Blob Blame History Raw
From f5449e74802c1112dea984aec8af7a33c4516af1 Mon Sep 17 00:00:00 2001
From: Jason Gunthorpe <jgg@nvidia.com>
Date: Mon, 14 Sep 2020 08:59:56 -0300
Subject: [PATCH 1/1] RDMA/ucma: Rework ucma_migrate_id() to avoid races with
 destroy
Git-commit: f5449e74802c1112dea984aec8af7a33c4516af1
Patch-mainline: v5.10
References: bsc#1187050 CVE-2020-36385

ucma_destroy_id() assumes that all things accessing the ctx will do so via
the xarray. This assumption violated only in the case the FD is being
closed, then the ctx is reached via the ctx_list. Normally this is OK
since ucma_destroy_id() cannot run concurrenty with release(), however
with ucma_migrate_id() is involved this can violated as the close of the
2nd FD can run concurrently with destroy on the first:

                CPU0                      CPU1
        ucma_destroy_id(fda)
                                  ucma_migrate_id(fda -> fdb)
                                       ucma_get_ctx()
        xa_lock()
         _ucma_find_context()
         xa_erase()
        xa_unlock()
                                       xa_lock()
                                        ctx->file = new_file
                                        list_move()
                                       xa_unlock()
                                      ucma_put_ctx()

                                   ucma_close(fdb)
                                      _destroy_id()
                                      kfree(ctx)

        _destroy_id()
          wait_for_completion()
          // boom, ctx was freed

The ctx->file must be modified under the handler and xa_lock, and prior to
modification the ID must be rechecked that it is still reachable from
cur_file, ie there is no parallel destroy or migrate.

To make this work remove the double locking and streamline the control
flow. The double locking was obsoleted by the handler lock now directly
preventing new uevents from being created, and the ctx_list cannot be read
while holding fgets on both files. Removing the double locking also
removes the need to check for the same file.

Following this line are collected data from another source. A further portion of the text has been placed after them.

(** C27. When [initialize_model] fails on every file, every request calls
    it twice ([calls_bound] is 2 for an answered request) and every
    answer is the 500 of a failed initialisation. *)
Theorem service_failing_init (text : list Z) (evs : list event) (s : sstate M) :
  (exists e, init text = Err e) ->
  (forall f, In (ReplaceFile f) evs -> exists e, init f = Err e) ->
  run init respond (start text) evs = Some s ->
  s_trainings s = sum_by calls_bound (s_threads s) /\
  (forall j r, nth_error (s_threads s) j = Some (Finished r) -> r = init_failed).
Proof.
  intros Hbad Hrepl Hrun.
  assert (Hp : inv respond s /\ (exists e, init (s_file s) = Err e) /\ s_model s = None /\
               s_trainings s = sum_by calls_bound (s_threads s)).
  { apply (run_invariant init respond
             (fun t => inv respond t /\ (exists e, init (s_file t) = Err e) /\ s_model t = None /\
                       s_trainings t = sum_by calls_bound (s_threads t))
             (fun e => match e with ReplaceFile f => exists e, init f = Err e | _ => True end)
             (start text) s evs); [| split; [apply start_inv | auto] | | exact Hrun].
    - intros t t' e (Hi & (e0 & Hb) & Hm & Ht) Hok He. split; [exact (step_inv init respond t t' e Hi He)|].
      destruct e as [i|b|f]; cbn [step] in He;
        [thread_step_cases He | injection He as <- | injection He as <-]; cbn [upd s_file s_model s_trainings s_threads];
        try congruence; try (exfalso; eapply (proj1 (proj1 (proj2 Hi))); eassumption);
        (split; [eauto | split; [first [reflexivity | assumption] |]]);
        first [eapply calls_upd_eq; [exact Ht | exact Ei | cbn; lia]
              | unfold sum_by in *; rewrite sum_by_snoc; cbn [calls_bound]; lia
              | exact Ht].
    - apply Forall_forall. intros [i|b|f] Hin; auto. }
  destruct Hp as ((_ & [_ Hf] & _) & _ & Hm & Ht). split; [exact Ht|].
  intros j r Hj. destruct (Hf j r Hj) as [?|(m & b & Hm' & _)]; congruence.
Qed.

(** C4. Refinement: every step of the service is a step of the spec's
    state machine UNINITIALIZED -> INITIALIZING -> READY (and
    INITIALIZING -> UNINITIALIZED on failure) or leaves its state
    unchanged. *)
Theorem service_refines_spec (s s' : sstate M) (e : event) :
  reachable init respond s -> step init respond s e = Some s' ->
  abstract s' = abstract s \/ spec_step (abstract s) (abstract s').
Proof.
  intros Hr He. destruct (reachable_inv init respond s Hr) as ([H1 _] & _).
  destruct e as [i|b|f]; cbn [step] in He;
    [thread_step_cases He | injection He as <-; left; reflexivity | injection He as <-; left; reflexivity].
  all: unfold abstract; cbn [upd s_model s_lock].
  all: try (pose proof (H1 i _ Ei eq_refl) as Hl).
  all: repeat match goal with H : s_model ?t = _ |- _ => rewrite H; clear H
                         | H : s_lock ?t = _ |- _ => rewrite H; clear H end.
  all: try destruct (s_model s); try destruct (s_lock s);
       first [left; reflexivity | right; constructor].
Qed.

(** C29. Liveness: from every reachable state some schedule of the request
    threads alone answers every pending request. *)
Theorem service_all_answered (s : sstate M) :
  reachable init respond s ->
  exists evs s', forallb is_run evs = true /\ run init respond s evs = Some s' /\
                 forallb is_finished (s_threads s') = true.
Proof.
  intros Hr. apply (all_answered_from init respond (sum_by rank (s_threads s)));
    [exact (reachable_inv init respond s Hr) | lia].
Qed.

End ServiceTheorems.

Lemma service_mutual_exclusion_witness :
  nth_error (s_threads (app_state example_csv (firstn 3 demo_schedule))) 0 = Some (BeforeLocked demo_request) /\
  nth_error (s_threads (app_state example_csv (firstn 3 demo_schedule))) 1 <> Some (BeforeLocked demo_request).
Proof.
  split; [vm_compute; reflexivity |]. intros H1.
  assert (Hij : 1 = 0).
  { apply (service_mutual_exclusion initialize_model predict_request
             (app_state example_csv (firstn 3 demo_schedule)) 1 0
             (BeforeLocked demo_request) (BeforeLocked demo_request));
      [exists example_csv, (firstn 3 demo_schedule) | exact H1 | | |]; vm_compute; reflexivity. }
  discriminate Hij.
Defined.

Lemma service_responses_witness :
  ok_resp 28 = init_failed \/
  exists m b, s_model (app_state example_csv demo_schedule) = Some m /\ ok_resp 28 = predict_request m b.
Proof.
  apply (service_responses initialize_model predict_request (app_state example_csv demo_schedule) 1);
    [exists example_csv, demo_schedule |]; vm_compute; reflexivity.
Defined.

Lemma service_model_stable_witness :
  s_model (app_state example_csv demo_schedule) = Some (PFin (28 # 1)).
Proof.
  apply (service_model_stable (M := @fmodel mean_forecaster) initialize_model predict_request
           (app_state example_csv (firstn 4 demo_schedule)) (app_state example_csv demo_schedule)
           (skipn 4 demo_schedule) (PFin (28 # 1)));
    vm_compute; reflexivity.
Defined.

Lemma service_single_training_witness :
  s_trainings (app_state example_csv demo_schedule) <= 1 /\
  (s_trainings (app_state example_csv demo_schedule) = 1 <->
   s_model (app_state example_csv demo_schedule) <> None).
Proof.
  apply (service_single_training initialize_model predict_request example_csv demo_schedule).
  - vm_compute. eexists. reflexivity.
  - intros f Hf. vm_compute in Hf. repeat destruct Hf as [Hf|Hf]; try discriminate; contradiction.
  - vm_compute. reflexivity.
Defined.

Lemma service_trainings_bound_witness :
  s_trainings (app_state [] failing_schedule) <= 2 * length (s_threads (app_state [] failing_schedule)).
Proof.
  apply (service_trainings_bound initialize_model predict_request).
  exists [], failing_schedule. vm_compute. reflexivity.
Defined.

Lemma service_failing_init_witness :
  s_trainings (app_state [] failing_schedule) =
  sum_by calls_bound (s_threads (app_state [] failing_schedule)) /\
  (forall j r, nth_error (s_threads (app_state [] failing_schedule)) j = Some (Finished r) -> r = init_failed).
Proof.
  apply (service_failing_init initialize_model predict_request [] failing_schedule).
  - vm_compute. eexists. reflexivity.
  - intros f Hf. vm_compute in Hf. repeat destruct Hf as [Hf|Hf]; try discriminate; contradiction.
  - vm_compute. reflexivity.
Defined.

Lemma service_refines_spec_witness :
  abstract (app_state example_csv (firstn 4 demo_schedule)) =
    abstract (app_state example_csv (firstn 3 demo_schedule)) \/
  spec_step (abstract (app_state example_csv (firstn 3 demo_schedule)))
            (abstract (app_state example_csv (firstn 4 demo_schedule))).
Proof.
  apply (service_refines_spec initialize_model predict_request _ _ (Run 0));
    [exists example_csv, (firstn 3 demo_schedule) |]; vm_compute; reflexivity.
Defined.

Lemma service_all_answered_witness :
  exists evs s', forallb is_run evs = true /\
    run initialize_model predict_request (app_state example_csv (firstn 4 demo_schedule)) evs = Some s' /\
    forallb is_finished (s_threads s') = true.
Proof.
  apply (service_all_answered initialize_model predict_request). exists example_csv, (firstn 4 demo_schedule). vm_compute. reflexivity.
Defined.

Fixes: 88314e4dda1e ("RDMA/cma: add support for rdma_migrate_id()")
Link: https://lore.kernel.org/r/0-v1-05c5a4090305+3a872-ucma_syz_migrate_jgg@nvidia.com
Reported-and-tested-by: syzbot+cc6fc752b3819e082d0c@syzkaller.appspotmail.com
Signed-off-by: Jason Gunthorpe <jgg@nvidia.com>
Acked-by: Nicolas Morey-Chaisemartin <nmoreychaisemartin@suse.com>
---
 drivers/infiniband/core/ucma.c | 9 ++++++++-
 1 file changed, 8 insertions(+), 1 deletion(-)

diff --git a/drivers/infiniband/core/ucma.c b/drivers/infiniband/core/ucma.c
index 1257d3686603..f6b8fc2f63fb 100644
--- a/drivers/infiniband/core/ucma.c
+++ b/drivers/infiniband/core/ucma.c
@@ -1610,6 +1610,13 @@ static ssize_t ucma_migrate_id(struct ucma_file *new_file,
 	ucma_lock_files(cur_file, new_file);
 	mutex_lock(&mut);
 
+	if (_ucma_find_context(cmd.id, cur_file) != ctx) {
+		mutex_unlock(&mut);
+		ucma_unlock_files(cur_file, new_file);
+		ret = -ENOENT;
+		goto err_unlock;
+	}
+
 	list_move_tail(&ctx->list, &new_file->ctx_list);
 	ucma_move_events(ctx, new_file);
 	ctx->file = new_file;
@@ -1670,6 +1670,7 @@ response:
 			 &resp, sizeof(resp)))
 		ret = -EFAULT;
 
+err_unlock:
 	ucma_put_ctx(ctx);
 file_put:
 	fdput(f);
-- 
2.31.1.5.g533053588dc3